Combining Tactical Search and Monte-Carlo in the Game of Go Presenter: Ling Zhao University of Alberta November 1, 2005 by Tristan Cazenave & Bernard Helmstetter
Outline Monte-Carlo Go Motivations Tactical search Gather statistics Combining search and Monte-Carlo Experimental results
Monte-Carlo Go Invented in 1993 by Bruegmann using simulated annealing. Based on Abramson’s expected- outcome model (1990). Achieved a moderate success in 9x9.
Basic idea Play a number of random games Choose a move by 1-ply search, maximizing expected score The only domain-dependent information is eye.
Weakness Scalability due to large computation Blunder due to lack of knowledge
Framework Tactical search: capture, connection, eye, life and death. Play random games and gather statistics for goals. Goal evaluation: mean score of the game when the goal is achieved minus that of the game when the goal fails. Pick the move associated with the best goal.

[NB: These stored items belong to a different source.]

(** A region none of whose slots is written keeps its translations. *)
Lemma slots_kept I root k k' :
  space_wf I root k → (∀ a, slot_of I root k a → rd (k_mem k') a = rd (k_mem k) a) →
  ∀ va, I (PML4_INDEX va) → pte_at root va k' = pte_at root va k.
Proof.
  intros Hwf Hslot va HI.
  assert (∀ q t j, slot_ok I q j → walk (k_mem k) root q = Some t →
    ent (k_mem k') t j = ent (k_mem k) t j) as He by (intros q t j Hq Hw; apply Hslot; by exists q, t, j).
  assert (walk (k_mem k') root (upper_path va) = walk (k_mem k) root (upper_path va)) as Hw.
  { apply walk_ext. intros r j s t E Hr. pose proof (upper_path_ok I va HI) as Hok. rewrite E in Hok.
    unfold next_table. rewrite (He r t j); eauto with seedos. }
  unfold pte_at, leaf. rewrite Hw. destruct (walk (k_mem k) root _) as [t|] eqn:E; [|done].
  cbn [mbind option_bind]. rewrite (He (upper_path va) t); eauto with seedos.
Qed.

Lemma cow_levels_ok src dst k :
  subtree_pre src dst 3 [] src dst k →
  subtree_post src dst 3 [] k
    (cow_level PAGE_TABLE_ENTRIES_USER
       (cow_level PAGE_TABLE_ENTRIES (cow_level PAGE_TABLE_ENTRIES cow_pt)) src dst k).
Proof.
  assert (∀ d child, (∀ p s t k, p ≠ [] → subtree_pre src dst d p s t k →
      subtree_post src dst d p k (child s t k)) →
    ∀ p s t k, p ≠ [] → subtree_pre src dst (S d) p s t k →
      subtree_post src dst (S d) p k (cow_level PAGE_TABLE_ENTRIES child s t k)) as Hlift.
  { intros d child Hc p s t k0 Hne Hp. pose proof (cow_level_ok src dst d p s t k0 Hp child Hc) as H.
    destruct p as [|i p]; [by destruct Hne|exact H]. }
  intros Hpre. apply (cow_level_ok src dst 2 [] src dst k Hpre).
  apply Hlift, Hlift. intros p s t k0 _. apply cow_pt_ok.
Qed.

Lemma fresh_root_subtree src n k k1 :
  space_wf user_half src k → fresh_root_spec src n k k1 →
  subtree_pre src (n * 4096) 3 [] src (n * 4096) k1.
Proof.
  intros Hwf Hfr. destruct (fr_others _ _ _ _ Hfr user_half src Hwf) as (W1 & Hd & _ & _).
  assert (∀ q, path_ok user_half q → q ≠ [] → walk (k_mem k1) (n * 4096) q = None) as Hnone.
  { intros [|i q] (Hf & _ & Hu) Hne; [done|]. inversion_clear Hf as [|? ? Hi _].
    cbn [walk]. unfold next_table. unfold user_half, idx_ok in *.
    by rewrite (fr_user_empty _ _ _ _ Hfr) by lia. }
  split; [reflexivity| | |reflexivity|reflexivity| |].
  - split_and!; [constructor|simpl; lia|done].
  - split_and!; [exact W1|apply Hfr|exact Hd].
  - intros q Hq [_ Hne]. by apply Hnone.
  - intros q l (Hq & Hq3 & _) _. unfold leaf. rewrite Hnone; [done..|]. by intros ->.
Qed.

Lemma slot_of_walk I root k k' a :
  (∀ q, path_ok I q → walk (k_mem k') root q = walk (k_mem k) root q) →
  slot_of I root k' a → slot_of I root k a.
Proof.
  intros Hw (p & t & i & Hs & Hp & E). exists p, t, i. rewrite <- Hw by apply Hs. auto.
Qed.

Lemma slot_not_free I root k a :
  space_wf I root k → slot_of I root k a → ((a / 4096) ∉ free_set (k_pmm k)).
Proof.
  intros Hwf (p & t & i & (Hp & Hi & _) & Hw & ->).
  destruct (sw_used _ _ _ Hwf p t Hp Hw) as (Ha & _ & Hf). by rewrite slot_page.
Qed.

(** The upper half of a fresh root belongs to no user region. *)
Lemma fresh_kernel_slot src n k k1 i :
  space_wf user_half src k → n ∈ free_set (k_pmm k) → fresh_root_spec src n k k1 → 256 ≤ i < 512 →
  let a := n * 4096 + 8 * i in
  ¬ slot_of user_half src k1 a ∧ ¬ slot_of user_half (n * 4096) k1 a ∧
  ((a / 4096) ∉ free_set (k_pmm k1)).
Proof.
  intros Hwf Hn Hfr Hi a. assert (idx_ok i) as Hio by (unfold idx_ok; lia).
  assert ((n * 4096) mod 4096 = 0) as Hna by (apply Z.mod_mul; lia).
  assert (a / 4096 = n) as Ea by (unfold a; rewrite (slot_page _ _ Hna Hio); apply Z.div_mul; lia).
  destruct (fr_others _ _ _ _ Hfr user_half src Hwf) as (W1 & Hd & Hws & _). split; [|split].
  - intros Hs%(slot_of_walk user_half src k k1 a Hws). apply (slot_not_free _ _ _ _ Hwf) in Hs.
    apply Hs. by rewrite Ea.
  - intros (p & t & j & (Hp & Hj & Hh) & Hw & E). destruct p as [|x p].
    + injection Hw as <-. destruct (slot_inj _ _ _ _ Hna Hna Hio Hj E) as [_ <-].
      specialize (Hh eq_refl). unfold user_half in Hh. lia.
    + pose proof (sp_below _ _ _ _ _ _ _ (fresh_root_subtree _ _ _ _ Hwf Hfr) (x :: p) Hp) as H.
      rewrite H in Hw; [discriminate Hw|]. split; [apply prefix_nil|discriminate].
  - rewrite Ea, (fr_pmm _ _ _ _ Hfr), take_page_free_set, elem_of_difference, elem_of_singleton.
    tauto.
Qed.

Lemma tail_facts :
  T + 24 ≤ S →
  flist tail ((x + T) :: l) ∧ load 8 (h_mem tail) (x + T) = S - T + 1 ∧
  (∀ z, z < x + T ∨ x + S ≤ z → ¬ free_interior (heap_start h) bs z →
     rd (h_mem tail) z = rd (h_mem h) z).
Proof.
  intros Hfit. destruct carve_facts as (Hxm & HSm & Hx0 & Hxs & _).
  pose proof (carve_sep_tail Hfit) as Hsep.
  assert (flist (set_size_and_flags (x + T) (S - T + 1) h) l) as Hl1.
  { apply flist_store. intros y Hy. destruct (carve_apart y (x + T) Hy); lia. }
  pose proof (free_list_insert_frame _ _ (x + T) Hl1 Hsep) as Hfr. fold tail in Hfr.
  split_and!.
  - by apply free_list_insert_flist.
  - rewrite (load_ext 8 (h_mem (set_size_and_flags (x + T) (S - T + 1) h))).
    + unfold set_size_and_flags, put64. cbn [h_mem set_h_mem]. apply load_store_eq. lia.
    + intros z Hz. apply (Hfr z). intros y [->|Hy]%elem_of_cons; [lia|].
      destruct (carve_apart y (x + T) Hy); lia.
  - intros z Hz Hni. rewrite Hfr.
    + unfold set_size_and_flags, put64. cbn [h_mem set_h_mem]. apply store_frame. lia.
    + intros y [->|Hy]%elem_of_cons; [lia|]. intros Hzy. apply Hni.
      apply (inv_links h bs _ Hcore z y); [by right|done].
Qed.

(** What a successful allocation in a heap with tiling [bs] leaves behind. *)
Definition carved (res : Z * heap) : Prop :=
  ∃ cs l' n, T ≤ n ∧ bytes_of cs = S ∧
    res.1 = x + 8 ∧ heap_inv res.2 (bs1 ++ cs ++ bs2) l' ∧
    heap_start res.2 = heap_start h ∧ heap_end res.2 = heap_end h ∧
    used_payloads x cs = [(x + 8, n - 8)] ∧ outside_same h res.2 bs x S.
(* ===== verification/HeapSpec.v ===== *)
(** * What the kernel heap promises

    The abstract heap is the map of live allocations with the bytes their
    owners wrote.  Every heap operation is simulated by a step of the abstract
    heap; zeroing, reallocation and initialisation follow. *)
From S2P Require Import Prelude Pmm Page Vmm Heap HeapInv HeapProps.
Local Open Scope Z_scope.

(** ** Abstract heap *)

(** Live allocations (pointer to length) and the contents of their bytes. *)
Record aheap := AHeap { live : gmap Z Z; contents : Z → Z }.

Inductive heap_op :=
| OpMalloc (size : Z)
| OpKfree (ptr : Z)
| OpWrite (ptr off v : Z).

Definition in_live (A : aheap) (z : Z) : Prop :=
  ∃ q n, live A !! q = Some n ∧ q ≤ z < q + n.

Inductive aheap_step (A : aheap) : heap_op → Z → aheap → Prop :=
| astep_malloc size ptr n c :
    0 < ptr → ptr mod 16 = 8 → size ≤ n →
    (∀ q k, live A !! q = Some k → q + k ≤ ptr ∨ ptr + n ≤ q) →
    (∀ z, in_live A z → c z = contents A z) →
    aheap_step A (OpMalloc size) ptr (AHeap (<[ptr := n]> (live A)) c)
| astep_malloc_fail size : aheap_step A (OpMalloc size) 0 A
| astep_free ptr n :
    live A !! ptr = Some n →
    aheap_step A (OpKfree ptr) 0 (AHeap (delete ptr (live A)) (contents A))
| astep_free_null : aheap_step A (OpKfree 0) 0 A
| astep_write ptr off v n :
    live A !! ptr = Some n → 0 ≤ off < n →
    aheap_step A (OpWrite ptr off v) 0
      (AHeap (live A) (λ z, if z =? ptr + off then v else contents A z)).

(** What a client may ask for in abstract state [A]. *)
Definition op_allowed (A : aheap) (o : heap_op) : Prop :=
  match o with
  | OpMalloc size => 8 < size < 2 ^ 62
  | OpKfree ptr => ptr = 0 ∨ is_Some (live A !! ptr)
  | OpWrite ptr off _ => ∃ n, live A !! ptr = Some n ∧ 0 ≤ off < n
  end.

Definition heap_exec {P : Type} `{!PageSource P} (o : heap_op) (h : heap) (p : P)
    : option (Z * heap * P) :=
  match o with
  | OpMalloc size => kmalloc size h p
  | OpKfree ptr => Some (0, kfree ptr h, p)
  | OpWrite ptr off v => Some (0, set_h_mem (wr (h_mem h) (ptr + off) v) h, p)
  end.

(** [h] represents the abstract heap [A]. *)
Definition heap_rel (h : heap) (A : aheap) : Prop :=
  ∃ bs l, heap_inv h bs l ∧
    (∀ q n, live A !! q = Some n ↔ (q, n) ∈ used_payloads (heap_start h) bs) ∧
    (∀ z, in_live A z → rd (h_mem h) z = contents A z).

(** Live allocations are disjoint, inside the heap and 8 modulo 16. *)
Lemma live_placed h A q n :
  heap_rel h A → live A !! q = Some n →
  heap_start h + 8 ≤ q ∧ q + n ≤ heap_end h ∧ q mod 16 = 8 ∧ 24 ≤ n ∧
  ∀ q' n', live A !! q' = Some n' → q = q' ∨ q + n < q' ∨ q' + n' < q.
Proof.
  intros (bs & l & [Hc _] & Hlive & _) Hq. pose proof (inv_ok _ _ _ Hc) as Hok.
  apply Hlive, used_payload_placed in Hq as (b & Hin & Hf & ->).
  destruct (inv_placed _ _ _ Hc _ _ Hin) as (H1 & H2 & [H3 H4] & H5 & _).
  split_and!; [lia|lia|zdm|lia|]. intros q' n' (b' & Hin' & Hf' & ->)%Hlive%used_payload_placed.
  destruct (placed_apart _ _ _ _ _ _ Hok Hin Hin') as [[E _]|?]; [left; lia|right; lia].
Qed.

Lemma used_payloads_fun h bs l q n n' :
  heap_core h bs l → (q, n) ∈ used_payloads (heap_start h) bs →
  (q, n') ∈ used_payloads (heap_start h) bs → n = n'.
Proof.
  intros Hc (b & Hin & _ & ->)%used_payload_placed (b' & Hin' & _ & ->)%used_payload_placed.
  destruct (placed_apart _ _ _ _ _ _ (inv_ok _ _ _ Hc) Hin Hin') as [[_ ->]|?]; [done|].
  destruct (inv_placed _ _ _ Hc _ _ Hin) as (_ & _ & [? _] & _).
  destruct (inv_placed _ _ _ Hc _ _ Hin') as (_ & _ & [? _] & _). lia.
Qed.

(** A fresh payload is apart from the live ones. *)
Lemma allocated_rel size h A bs ptr h' :
  (∀ q n, live A !! q = Some n ↔ (q, n) ∈ used_payloads (heap_start h) bs) →
  (∀ z, in_live A z → rd (h_mem h) z = contents A z) →
  allocated size h bs ptr h' →
  ∃ n, size ≤ n ∧ ptr mod 16 = 8 ∧ 0 < ptr ∧
    (∀ q k, live A !! q = Some k → q + k ≤ ptr ∨ ptr + n ≤ q) ∧
    (∀ z, in_live A z → rd (h_mem h') z = contents A z) ∧
    heap_rel h' (AHeap (<[ptr := n]> (live A)) (rd (h_mem h'))).
Proof.
  intros Hlive Hcont (bs' & l' & n & Hinv' & Hn & Hup & Es & _ & Hsame & Hm & Hp0).
  pose proof (proj1 Hinv') as Hc'.
  assert (∀ q k, (q, k) ∈ used_payloads (heap_start h') bs' ↔ (q, k) = (ptr, n) ∨ live A !! q = Some k) as Hu.
  { intros q k. rewrite Hup, elem_of_cons, Hlive. done. }
  assert ((ptr, n) ∈ used_payloads (heap_start h') bs') as Hpn by (apply Hu; by left).
  assert (live A !! ptr = None) as Hfresh.
  { destruct (live A !! ptr) as [k|] eqn:E; [|done]. exfalso.
    pose proof (inv_ok _ _ _ Hc') as Hok. assert (NoDup ((ptr, n) :: used_payloads (heap_start h) bs)) as Hnd.
    { rewrite <- Hup. apply used_payloads_nodup, Hok. }
    inversion_clear Hnd as [|? ? Hni _]. apply Hni. rewrite <- Hlive.
    rewrite E. f_equal. apply (used_payloads_fun h' bs' l' ptr); [done| |done]. apply Hu. by right. }
  exists n. split_and!; [done|done|done| | |].
  - intros q k Hq. assert ((q, k) ∈ used_payloads (heap_start h') bs') as Hqk by (apply Hu; by right).
    apply used_payload_placed in Hqk as (b & Hb & _ & ->), Hpn as (c & Hcc & _ & ->).
    destruct (placed_apart _ _ _ _ _ _ (inv_ok _ _ _ Hc') Hb Hcc) as [[E _]|?]; [|lia].
    assert (q = ptr) as -> by lia. congruence.
  - intros z Hz. rewrite <- Hcont by done. destruct Hz as (q & k & Hq & Hz).
    apply (Hsame q k z); [by apply Hlive|done].
  - exists bs', l'. split_and!; [done| |done]. intros q k. rewrite Hu. cbn [live].
    destruct (decide (q = ptr)) as [->|Hne].
    + rewrite lookup_insert_eq, Hfresh. naive_solver.
    + rewrite lookup_insert_ne by done. naive_solver.
Qed.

Tactical search Capture search: for any string, find if it can be captured or saved. Connection search: for any two strings, find if they can be connected. Empty connection search: find if a string can be connected to an empty point. Eye search: find if an eye can be made on an empty point or its neighbors. Life and death search: use generalized widening for groups of strings.
Statistics on random games Compute the mean for the random games where a goal is achieved and the mean for those where a goal has failed. Two new goals for intersections: 1. The goal of playing first on an intersection. 2. The goal of owning an intersection at the end of a game.
Selecting problems Strings cannot be disconnected will form groups. Select the simplest problem for a goal: Avoid over-estimating goals.
Gather statistics Play random games For each selected goal, find the mean of the game when it succeeds and the mean when it fails. Score of a life problem of a string: mean of the game when an intersection of the string keeps its color.
Choose a move Find the goal with the maximum difference of two mean scores. Choose the move associated with the goal.
Why is it useful? High level classifications of points on the board. Successful incorporation of tactical search.
Positive and negative goals Positive goals: confidence with search results. Negative goals: less confidence. Example: save a string (a string is consider safe when it has more than 4 liberties). Fix over-estimation.
Experimental results New enhancement vs. standard MC Each plays 10,000 random games to choose a move on 20 9x9 games result: 52.1 (+-34.2). First one plays 1,000 games, and the second one plays 10,000 games. result: 24.6 (+-40).
Experimental results (cont’d) New enhancement vs. Golois Both use the same tactical search. The second one uses global search and hand tuned heuristics. 40 games were played. result: 26 points.
Conclusions A creative idea to incorporate tactical search and Monte-Carlo. Nice extension to the authors’ previous work. The experimental results are good. The program should be tested against the strongest program.